Wednesday, August 11, 2010

The business model struts its stuff


A longtime car dealership in Bend sold out recently and, as always, is portrayed as a "win-win" in the local media.

This is not a defense of Bob Thomas' Chevrolet-Cadillac-Honda dealership, which began operations in 1916, but rather a cautious appraisal of the buyer: Lithia Motors.

Bob Thomas was touted as a family-run, local dealership.

Lithia is family run and is based in Medford, Oregon, but it is publicly traded and has a corporate mindset with 84 dealerships in 12 states.

I talked with some employees of Bob Thomas and they said they were given about two-weeks' notice that Lithia was buying out Thomas for $4.7 million and that they could lose their jobs immediately.

Well, they didn't lose their jobs, although they were quite aware of Lithia's reputation for wielding the ax when buying out dealerships.

Still, they know their jobs aren't secure. We're talking about employees who have devoted more than 20 years of their lives to this dealership.

The daily newspaper wrote about Lithia Motors recently and the reporter used this phrase to describe the changes Lithia has gone through during The Great Recession: "Cutting employees and improving operations ..."

Well, the local daily has cut employees for years while hiring new workers, who are then axed in a continuing revolving door that shoos out experience in favor of desperate college graduates.

A word to the wise at Lithia: You have a year to find another job. After a year, your days are numbered. And, we all know the "opportunities" out there at car dealerships. It's like the "opportunities" out there in the newspaper business.

In other words, start looking for another line of work.

The corporate world is quite simple and bloodless.

Their are three entities involved in a corporation: the stockholders, the customers and the employees.

I mention the last two for comic relief.

The only thing that matters in a publicly-traded corporation, and what the CEO's pay is based on, is the stock price.
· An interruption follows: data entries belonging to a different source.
(** ** The whole throttle *)

(** Everything the throttle can send on the virtual networks [vs] is sent. *)
Definition all_idle (w : GNet) (y : Throttle) (vs : list Z) : Prop :=
  ∀ v b c, v ∈ vs → vget (th_m_in y) v = Some b → vget (th_m_out y) v = Some (Some c) → vnet_idle w y v b.

(** What serving the virtual networks [vs] of throttle [y] leaves. *)
Record served (s t : Z) (vs : list Z) (y : Throttle) (w : GNet) (bw : Z) (w' : GNet) (r : Z * bool) : Prop := {
  se_conserves : conserves P w w';
  se_bw : 0 ≤ fst r ≤ bw;
  se_after : ∃ y', throttle_at w' s t y' ∧ bw - fst r = work w y - work w' y' ∧
    (fst r = 0 ∨ snd r = true ∨ all_idle w' y' vs);
}.

Lemma all_idle_app w y vs v :
  all_idle w y vs → (∀ b c, vget (th_m_in y) v = Some b → vget (th_m_out y) v = Some (Some c) → vnet_idle w y v b) →
  all_idle w y (vs ++ [v]).
Proof.
  intros Hvs Hv v' b c Hin Hb Hc. apply elem_of_app in Hin as [Hin| ->%list_elem_of_singleton]; eauto.
Qed.

Lemma all_idle_spent s t v b y w bw y' w' bw' vs :
  throttle_at w s t y → NoDup (th_m_in y) → vget (th_m_in y) v = Some b →
  spent s t v b y w bw y' w' bw' → vnet_idle w' y' v b → all_idle w y vs → all_idle w' y' vs.
Proof.
  intros Hy Hnd Hb Hsp Hidle Hall v' b' c' Hin Hb' Hc'.
  pose proof (spent_static _ _ _ _ _ _ _ _ _ _ Hy Hsp) as Es. injection Es as Ein Eout _ _ _ _ _.
  rewrite Ein in Hb'. rewrite Eout in Hc'. destruct (decide (v' = v)) as [->|Hne].
  { rewrite Hb in Hb'. by injection Hb' as ->. }
  eapply vnet_idle_spent; [done| | |done|by eapply Hall].
  - intros ->. apply Hne. apply vget_Some in Hb as [? Hb], Hb' as [? Hb'].
    pose proof (NoDup_lookup _ _ _ _ Hnd Hb Hb'). lia.
  - apply vget_Some in Hb' as [_ Hb']. by eapply list_elem_of_lookup_2.
Qed.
Everything is subservient to stock price, even the premise for which the corporation exists.

The customer and whatever the corporation sells to that customer are irrelevant to the stock price at the end of the day. Corporate executives are paid by how well the stock performs, not on how well the employees deliver a sound product to satisfied customers.

And, as we've seen, the stock price can be manipulated in a multitude of ways that have nothing to do with how well the corporation creates its products or how well it treats its customers.

As for the employee, you are completely and utterly expendable. You are meaningless in a corporation.

If the corporation fires you for no reason and, in utter despair, you commit suicide, the corporation profits because it took out life insurance betting that you would kill yourself.

Get used to it. It's as American as apple pie.